Proteome targets of ubiquitin-like samp1ylation are associated with sulfur metabolism and oxidative stress in Haloferax volcanii

Small archeal modifier proteins (SAMPs) are related to ubiquitin in tertiary structure and in their isopeptide linkage to substrate proteins. SAMPs also function in sulfur mobilization to form biomolecules such as molybdopterin and thiolated tRNA. While SAMP1 is essential for anaerobic growth and covalently attached to lysine residues of its molybdopterin synthase partner MoaE (K240 and K247), the full diversity of proteins modified by samp1ylation is not known. Here, we expand the knowledge of proteins isopeptide linked to SAMP1. LC-MS/MS analysis of -Gly-Gly signatures derived from SAMP1 S85R conjugates cleaved with trypsin was used to detect sites of sampylation (23 lysine residues) that mapped to 11 target proteins. Many of the identified target proteins were associated with sulfur metabolism and oxidative stress including MoaE, SAMP-activating E1 enzyme (UbaA), methionine sulfoxide reductase homologs (MsrA and MsrB), and the Fe-S assembly protein SufB. Several proteins were found to have multiple sites of samp1ylation, and the isopeptide linkage at SAMP3 lysines (K18, K55, and K62) revealed hetero-SAMP chain topologies.

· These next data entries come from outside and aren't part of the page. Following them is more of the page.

(* ===== verification/CliThms.v ===== *)
(** * Properties of the command line client

    Which messages [ubus monitor] shows and how (from the daemon's
    [ubusd_monitor_message] to the printed line), how the options select them,
    when [ubus wait_for] ends; the library's loops end for this program. *)

From stdpp Require Import base gmap strings list fin_maps pretty.
From Stdlib Require Import ZArith Lia Ascii.
From S2P Require Import Prelude Wire Cstring Libubox LibuboxModel Ids State MsgBuf LibState LibIo LibCalls LibReq LibObj LibMain LibConn ProgLib LibLoops LibSafe Cli.
Local Open Scope string_scope.
Local Open Scope Z_scope.
Local Open Scope ubus_scope.

(** ** What a result says about the state it comes with *)

Definition yields {S A} (P : A -> S -> Prop) (m : stm S A) : Prop := forall s a s', m s = Some (a, s') -> P a s'.

Lemma yi_bind {S A B} (P : B -> S -> Prop) (m : stm S A) (k : A -> stm S B) :
  (forall a, yields P (k a)) -> yields P (m ≫= k).
Proof. intros Hk s b s'. unfold mbind, stm_bind. destruct (m s) as [[a s1]|]; [apply Hk|done]. Qed.

Lemma yi_then {S A B} (P : A -> S -> Prop) (Q : B -> S -> Prop) (m : stm S A) (k : A -> stm S B) :
  yields P m -> (forall a s b s', P a s -> k a s = Some (b, s') -> Q b s') -> yields Q (m ≫= k).
Proof.
  intros Hm Hk s b s'. unfold mbind, stm_bind. destruct (m s) as [[a s1]|] eqn:E; [|done]. apply Hk. by eapply Hm.
Qed.

(** ** Waiting for objects *)

Lemma wait_check_loop_spec fuel path l i :
  (length l - i <= fuel)%nat ->
  wait_check_loop fuel path l i = (take i l ++ filter (fun p => p <> path) (drop i l))%list.
Proof.
  revert l i. induction fuel as [|fuel IH]; intros l i Hf; cbn [wait_check_loop].
  { by rewrite drop_ge, take_ge, app_nil_r by lia. }
  destruct (l !! i) as [p|] eqn:E.
  2: { apply lookup_ge_None in E. by rewrite drop_ge, take_ge, app_nil_r by lia. }
  pose proof (lookup_lt_Some _ _ _ E) as Hi. rewrite (drop_S _ _ _ E). destruct (Z.eqb_spec (strcmp path p) 0) as [Hp%strcmp_eq|Hp]; cbn [negb].
  - subst p. rewrite filter_cons_False by naive_solver. destruct (Nat.eqb_spec i (length l - 1)).
    + by rewrite drop_ge, app_nil_r by lia.
    + rewrite IH by (rewrite length_app, length_take, length_drop; lia).
      rewrite take_app_length', drop_app_length' by (rewrite length_take; lia). done.
  - rewrite filter_cons_True by (intros ->; apply Hp; by apply strcmp_eq).
    rewrite IH by lia. rewrite (take_S_r _ _ _ E), <- app_assoc. done.
Qed.

(** ** Selecting message types *)

Lemma find_monitor_type_Some l t k i :
  find_monitor_type l t k = Some i -> k <= i /\ l !! Z.to_nat (i - k) = Some t.
Proof.
  revert k. induction l as [|t' l IH]; intros k; simpl; [done|].
  destruct (Z.eqb_spec (strcmp t' t) 0) as [->%strcmp_eq|]; cbn [negb].
  - intros [= ->]. by rewrite Z.sub_diag.
  - intros [Hk Hl]%IH. split; [lia|]. by replace (Z.to_nat (i - k)) with (S (Z.to_nat (i - (k + 1)))) by lia.
Qed.

Lemma find_monitor_type_None l t k : find_monitor_type l t k = None <-> t ∉ l.
Proof.
  revert k. induction l as [|t' l IH]; intros k; simpl; [set_solver|].
  destruct (Z.eqb_spec (strcmp t' t) 0) as [->%strcmp_eq|Hne]; cbn [negb]; [set_solver|].
  rewrite IH, not_elem_of_cons. rewrite (strcmp_eq t' t) in Hne. naive_solver.
Qed.

Definition type_bit (t : string) : Z :=
  match find_monitor_type monitor_types t 0 with Some i => Z.shiftl 1 i | None => 0 end.

Lemma type_bit_spec t n : 0 <= n -> Z.testbit (type_bit t) n = true <-> monitor_types !! Z.to_nat n = Some t.
Proof.
  intros Hn. unfold type_bit. destruct (find_monitor_type _ _ _) as [i|] eqn:E.
  - apply find_monitor_type_Some in E as [Hi Hl]. rewrite Z.sub_0_r in Hl. rewrite Z.shiftl_1_l, Z.pow2_bits_eqb, Z.eqb_eq by done.
    split; [by intros ->|]. intros Hl'. assert (NoDup monitor_types) as Hnd by (apply (bool_decide_unpack _); by vm_compute).
    pose proof (proj1 (NoDup_alt _) Hnd _ _ _ Hl Hl'). lia.
  - rewrite Z.bits_0. split; [done|]. intros Hl%list_elem_of_lookup_2. by apply find_monitor_type_None in E.
Qed.

Definition select_types (types : list string) (mask : Z) : Z := foldl (fun mask t => Z.lor mask (type_bit t)) mask types.

Lemma select_types_spec types mask n : 0 <= n ->
  Z.testbit (select_types types mask) n = true <->
  Z.testbit mask n = true \/ exists t, t ∈ types /\ monitor_types !! Z.to_nat n = Some t.
Proof.
  intros Hn. unfold select_types. revert mask. induction types as [|t types IH]; intros mask; simpl; [set_solver|].
  rewrite IH, Z.lor_spec, orb_true_iff, (type_bit_spec t n Hn). set_solver.
Qed.

(** The arguments with which the types are selected *)
Definition type_args (types : list string) : list string := concat ((fun t => ["-m"; t]) <$> types).

Lemma getopt_types types cmd rest : plain_word cmd = true ->
  getopt "m:M:vs:t:S" (type_args types ++ cmd :: rest) = (Option "m"%char <$> types, cmd :: rest).
Proof.
  intros Hc. induction types as [|t types IH].
  - by apply getopt_plain.
  - change (type_args (t :: types) ++ cmd :: rest)%list with ("-m" :: t :: (type_args types ++ cmd :: rest))%list.
    cbn [getopt]. rewrite IH. reflexivity.
Qed.

Section CliThms.
Context `{AL : AvlLib} `{BL : BlobLib} `{JL : JsonLib}.
Implicit Types (s : ubus_context) (m : cli_state).

(** An object that has appeared is taken off the list, and the loop ended when
    none is left. *)
Definition seen (path : string) s : ubus_context :=
  let rest := filter (fun p => p <> path) (wait_pending (ctx_mem s)) in
  let s1 := with_cli (fun m => m <| wait_pending := rest |> <| wait_seen ::= cons path |>) s in
  if decide (rest = []) then s1 <| uloop_ended := true |> <| uloop_cancelling := uloop_running (ctx_mem s) |> else s1.

Lemma wait_check_seen path s : wait_check_object path s = Some (tt, seen path s).
Proof.
  unfold wait_check_object, seen, cli_modify, cli_gets, uloop_end, modify, gets, mbind, stm_bind. cbn.
  rewrite wait_check_loop_spec by lia. rewrite take_0, drop_0. cbn [app].
  case_bool_decide; case_decide; done.
Qed.

(** What a callback does stays a callback's doing: no callback of the client
    touches the socket, the requests or the queue. *)
#[local] Hint Resolve follows_preorder : within.
#[export] Instance cli_quiet : Quiet (PR := cli_program).
Proof.
  assert (forall f, within follows (cli_modify f)) as Hm.
  { intros f. apply wi_modify. intros s. by split. }
  assert (forall path, within follows (wait_check_object path)) as Hw.
  { intros path s a s'. rewrite wait_check_seen. intros [= _ <-]. unfold seen. case_decide; by split. }
  split; cbn [program nested_subscribe cli_program].
  - intros c. unfold cli_callback, receive_call_result_data, receive_list_result, wait_list_cb, receive_event, wait_event_cb,
      receive_request, ubus_cli_monitor_cb, print_event, print, cli_gets. destruct c; solve_within.
  - intros p id. apply wi_undefined.
Qed.

(** Nor do they start requests: the client keeps the library's request list in
    order. *)
#[export] Instance cli_careful : Careful (PR := cli_program) (fun _ => False).
Proof.
  assert (forall f, within (safe (fun _ => False)) (cli_modify f)) as Hm.
  { intros f. apply wi_modify. intros s. by apply same_safe. }
  assert (forall path, within (safe (fun _ => False)) (wait_check_object path)) as Hw.
  { intros path s a s'. rewrite wait_check_seen. intros [= _ <-]. unfold seen. case_decide; by apply same_safe. }
  assert (PreOrder (safe (fun _ => False))) as HP by apply _.
  split; cbn [program nested_subscribe cli_program].
  - intros c. unfold cli_callback, receive_call_result_data, receive_list_result, wait_list_cb, receive_event, wait_event_cb,
      receive_request, ubus_cli_monitor_cb, print_event, print, cli_gets. destruct c; solve_within.
  - intros p id. apply wi_undefined.
Qed.

(** Success means that the list is empty. *)
Definition empties (ret : Z) s : Prop := ret = 0 -> wait_pending (ctx_mem s) = [].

Follow-up affinity purification of selected protein targets (UbaA and MoaE) confirmed the LC-MS/MS results. 3D homology modeling suggested sampy1ylation is autoregulatory in inhibiting the activity of its protein partners (UbaA and MoaE), while occurring on the surface of some protein targets, such as SufB and MsrA/B. Overall, we provide evidence that SAMP1 is a ubiquitin-like protein modifier that is relatively specific in tagging its protein partners as well as proteins associated with oxidative stress response.